Stored records
※

(** ** The kernel *)

Lemma wp_NumElements {S} s (Q : Z → S → Prop) E st : bounded s → Q (volume s) st → wp (NumElements s) Q E st.
Proof.
  intros Hb HQ. unfold NumElements.
  apply (wp_fold_pure _ _ _ (λ done n, n = volume done)); [done| |by intros ? ->].
  intros done d todo n -> ->. apply wp_int64; [|split; [done|rewrite volume_app; unfold volume; simpl; lia]].
  replace (done ++ d :: todo) with ((done ++ [d]) ++ todo) in Hb by (by rewrite <- app_assoc).
  apply bounded_app in Hb as [Hb%bounded_volume _]. rewrite volume_app in Hb. unfold volume in Hb at 2 4. simpl in Hb.
  unfold int64_min, int64_max, int32_max in *. lia.
Qed.

(** No index of the result when an operand is empty. *)
Lemma empty_operand s1 s2 so ix : nonneg s1 → nonneg s2 → broadcast s1 s2 = Some so →
  volume s1 = 0 ∨ volume s2 = 0 → ¬ valid so ix.
Proof.
  intros H1 H2 Hso Hv Hix. destruct (broadcast_dims _ _ _ Hso) as [Hlen _].
  destruct (padded_result (zlen so) s1 s2 so H1 H2 Hso ltac:(lia)) as (Hr1 & Hr2 & _).
  assert (padded (zlen so) so = so) as Hp by (unfold padded; by rewrite Z.sub_diag). rewrite Hp in Hr1, Hr2.
  pose proof (flat_bound _ _ (operand_valid _ _ _ _ Hr1 Hix)) as B1.
  pose proof (flat_bound _ _ (operand_valid _ _ _ _ Hr2 Hix)) as B2. rewrite volume_extended in B1, B2. lia.
Qed.

(** The element of an operand at an index of the result, and the maximum or minimum of
    two elements; floating-point numbers need not be comparable. *)
Definition operand (t : OpTensor) (so : list Z) (ix : Z → Z) : Z :=
  vat 0 (contents t) (flat (shape t) (source_index (shape t) so ix)).

Definition extremum (float_less : TfLiteType → Z → Z → bool) (o : op_type) (ty : TfLiteType) (x y v : Z) : Prop :=
  if decide (ty ∈ [kTfLiteFloat32; kTfLiteFloat16; kTfLiteBFloat16]) then
    (v = x ∨ v = y) ∧
    match o with
    | MaximumOp => float_less ty v x = false ∧ float_less ty v y = false
    | MinimumOp => float_less ty x v = false ∧ float_less ty y v = false
    end
  else v = match o with MaximumOp => Z.max x y | MinimumOp => Z.min x y end.

Lemma op_extremum float_less o ty x y :
  (∀ ty x y, float_less ty x y = true → float_less ty y x = false) → supported ty = true →
  extremum float_less o ty x y (op float_less o ty x y).
Proof.
  intros Hless Hty. assert (∀ z, float_less ty z z = false) as Hirr.
  { intros z. destruct (float_less ty z z) eqn:Hz; [|done]. rewrite <- Hz. by apply Hless. }
  unfold extremum, op, less. destruct ty; simpl in Hty; try done; simpl;
    destruct o; repeat case_match; repeat split; auto; lia || by apply Hless.
Qed.

Section kernel.
Context (float_less : TfLiteType → Z → Z → bool) (ResizeTensor : list Z → M OpContext TfLiteStatus).

(** Inputs with all their elements, of shapes whose result has a size in 32 bits; the
    description of arrays has five dimensions. *)
Record operands (c : OpContext) : Prop := {
  od_bounded1 : bounded (shape (input1 c));
  od_bounded2 : bounded (shape (input2 c));
  od_contents1 : volume (shape (input1 c)) ≤ zlen (contents (input1 c));
  od_contents2 : volume (shape (input2 c)) ≤ zlen (contents (input2 c));
  od_result so : broadcasts (shape (input1 c)) (shape (input2 c)) so →
    bounded so ∧ (shape (input1 c) = shape (input2 c) ∨ zlen so ≤ 5)
}.

(** The memory of the result is there. *)
Definition allocated (c : OpContext) : Prop :=
  broadcast (shape (input1 c)) (shape (input2 c)) = Some (shape (output c)) ∧
  volume (shape (output c)) ≤ zlen (contents (output c)).

(** The output of [c'] combines the inputs of [c]. *)
Definition computes (o : op_type) (c c' : OpContext) : Prop :=
  input1 c' = input1 c ∧ input2 c' = input2 c ∧ elem_type (output c') = elem_type (output c) ∧
  shape (output c') = shape (output c) ∧
  combines (op float_less o (elem_type (output c))) (shape (input1 c)) (contents (input1 c))
    (shape (input2 c)) (contents (input2 c)) (shape (output c)) (contents (output c')).

Lemma wp_Eval_kernel o c : operands c → allocated c → supported (elem_type (output c)) = true →
  wp (Eval float_less o) (λ st c', st = kTfLiteOk ∧ computes o c c') (λ _, False) c.
Proof.
  intros [Hb1 Hb2 Hl1 Hl2 Hres] [Hso Hlo] Hty. destruct (Hres _ (proj1 (broadcast_broadcasts _ _ _) Hso)) as [Hbo H5].
  unfold Eval. wp_steps. apply wp_NumElements; [done|]. wp_steps.
  apply (wp_post _ (λ e c', e = bool_decide (volume (shape (input1 c)) = 0 ∨ volume (shape (input2 c)) = 0) ∧ c' = c)).
  2:{ destruct (Z.eqb_spec (volume (shape (input1 c))) 0) as [H0|H0]; wp_steps.
      - split; [|done]. symmetry. apply bool_decide_eq_true. by left.
      - apply wp_NumElements; [done|]. wp_steps. split; [|done].
        destruct (Z.eqb_spec (volume (shape (input2 c))) 0); symmetry; [apply bool_decide_eq_true|apply bool_decide_eq_false]; tauto. }
  intros e c' [-> ->]. case_bool_decide as He.
  - wp_steps. split; [done|]. split_and!; [done..|]. intros ix Hix. exfalso.
    by eapply (empty_operand (shape (input1 c)) (shape (input2 c))); [apply Hb1|apply Hb2|..].
  - rewrite Hty. wp_steps. eapply wp_on_buffer; [by apply wp_BroadcastSlow|].
    intros out (Hl & Hc & _). wp_steps. split; [done|]. by split_and!.
Qed.

(** The context in which [Prepare] resizes the output. *)
Definition typed (c : OpContext) : OpContext := set_output (set_type (elem_type (input1 c)) (output c)) c.

Lemma Prepare_result c : nonneg (shape (input1 c)) → nonneg (shape (input2 c)) →
  elem_type (input1 c) = elem_type (input2 c) →
  Prepare ResizeTensor 2 2 c = Done kTfLiteError c ∧
  Prepare ResizeTensor 2 1 c = match broadcast (shape (input1 c)) (shape (input2 c)) with
    | Some so => ResizeTensor so (typed c) | None => Done kTfLiteError (typed c) end.
Proof.
  intros H1 H2 Ht. split; [done|]. unfold Prepare.
  rewrite (ensure_status_done _ _ (status_of (2 =? 2)) c c), decide_True by done.
  rewrite (ensure_status_done _ _ (status_of (1 =? 1)) c c), decide_True by done.
  rewrite (bind_done _ _ _ c c) by done.
  rewrite (ensure_status_done _ _ kTfLiteOk c c), decide_True by (by rewrite ?bool_decide_eq_true_2).
  rewrite (bind_done _ _ _ tt (typed c)) by done. unfold HaveSameShapes. case_bool_decide as Heq; simpl.
  - rewrite <- Heq, broadcast_self by done. done.
  - rewrite (bind_done _ _ _ _ _ (CalculateShapeForBroadcast_done _ _ _ H1 H2)). by destruct (broadcast _ _).
Qed.

(** What the memory planner and [ResizeTensor] promise. *)
Definition resizes : Prop := ∀ sizes c, ∃ st c', ResizeTensor sizes c = Done st c' ∧
  (st = kTfLiteOk → input1 c' = input1 c ∧ input2 c' = input2 c ∧ elem_type (output c') = elem_type (output c) ∧
     shape (output c') = sizes ∧ volume sizes ≤ zlen (contents (output c'))).
End kernel.

(** C17: The reference kernels of maximum and minimum on two inputs of the same supported
    type, of equal shapes or with a result of at most five dimensions: after [Prepare]
    and [Eval] the output has the type of the inputs and the broadcast shape, and at every
    index the maximum (minimum) of the elements of the inputs there, where an input
    repeats along the dimensions in which it has one element and those it lacks; of
    floating-point numbers it is one of the two that the other does not exceed (that is
    not less). Inputs without elements are handled too. When the shapes have no common shape nothing
    is resized and the kernel reports an error; when the output cannot be resized, that
    status is the kernel's. Neither loop reads or writes outside the data. *)
Theorem kernel_combines float_less ResizeTensor o c :
  (∀ ty x y, float_less ty x y = true → float_less ty y x = false) → resizes ResizeTensor → operands c → elem_type (input1 c) = elem_type (input2 c) →
  supported (elem_type (input1 c)) = true →
  let run := (Prepare ResizeTensor 2 1 ;! Eval float_less o) c in
  (¬ (∃ so, broadcasts (shape (input1 c)) (shape (input2 c)) so) ∧ run = Done kTfLiteError (typed c)) ∨
  ∃ so, broadcasts (shape (input1 c)) (shape (input2 c)) so ∧
    ∃ st c1, ResizeTensor so (typed c) = Done st c1 ∧
      if decide (st = kTfLiteOk) then ∃ c', run = Done kTfLiteOk c' ∧ input1 c' = input1 c ∧ input2 c' = input2 c ∧
        elem_type (output c') = elem_type (input1 c) ∧ shape (output c') = so ∧
        ∀ ix, valid so ix → ∃ v, zget (contents (output c')) (flat so ix) = Some v ∧
          extremum float_less o (elem_type (input1 c)) (operand (input1 c) so ix) (operand (input2 c) so ix) v
      else run = Done st c1.
Proof.
  intros Hless Hres Hod Ht Hty run. pose proof Hod as [Hb1 Hb2 Hl1 Hl2 Hso].
  destruct (Prepare_result ResizeTensor c (proj1 Hb1) (proj1 Hb2) Ht) as [_ Hp].
  destruct (broadcast (shape (input1 c)) (shape (input2 c))) as [so|] eqn:Hb.
  - right. exists so. split; [by apply broadcast_broadcasts|].
    destruct (Hres so (typed c)) as (st & c1 & Hrun & Hok). exists st, c1. split; [done|]. rewrite Hrun in Hp.
    unfold run. rewrite (ensure_status_done _ _ _ _ _ Hp). case_decide as Hst; [|done].
    destruct (Hok Hst) as (E1 & E2 & E3 & E4 & E5). simpl in E1, E2, E3.
    assert (operands c1) as Hod1 by (split; rewrite ?E1, ?E2; done).
    assert (allocated c1) as Hal by (split; rewrite ?E1, ?E2, E4; done).
    destruct (wp_Done _ _ _ (wp_Eval_kernel float_less o c1 Hod1 Hal ltac:(by rewrite E3))) as (st' & c' & Hev & -> & Hc).
    exists c'. split; [done|]. destruct Hc as (C1 & C2 & C3 & C4 & C5). rewrite E1, E2, E3, E4 in *.
    split_and!; [congruence..|]. intros ix Hix. eexists. split; [by apply C5|]. by apply op_extremum.
  - left. split; [by apply broadcast_None|]. unfold run. by rewrite (ensure_status_done _ _ _ _ _ Hp).
Qed.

※

Reproduce verbatim the lines above, from the line with "assert (allocated c1)" through the line with "exists c'. split;".

    assert (allocated c1) as Hal by (split; rewrite ?E1, ?E2, E4; done).
    destruct (wp_Done _ _ _ (wp_Eval_kernel float_less o c1 Hod1 Hal ltac:(by rewrite E3))) as (st' & c' & Hev & -> & Hc).
    exists c'. split; [done|]. destruct Hc as (C1 & C2 & C3 & C4 & C5). rewrite E1, E2, E3, E4 in *.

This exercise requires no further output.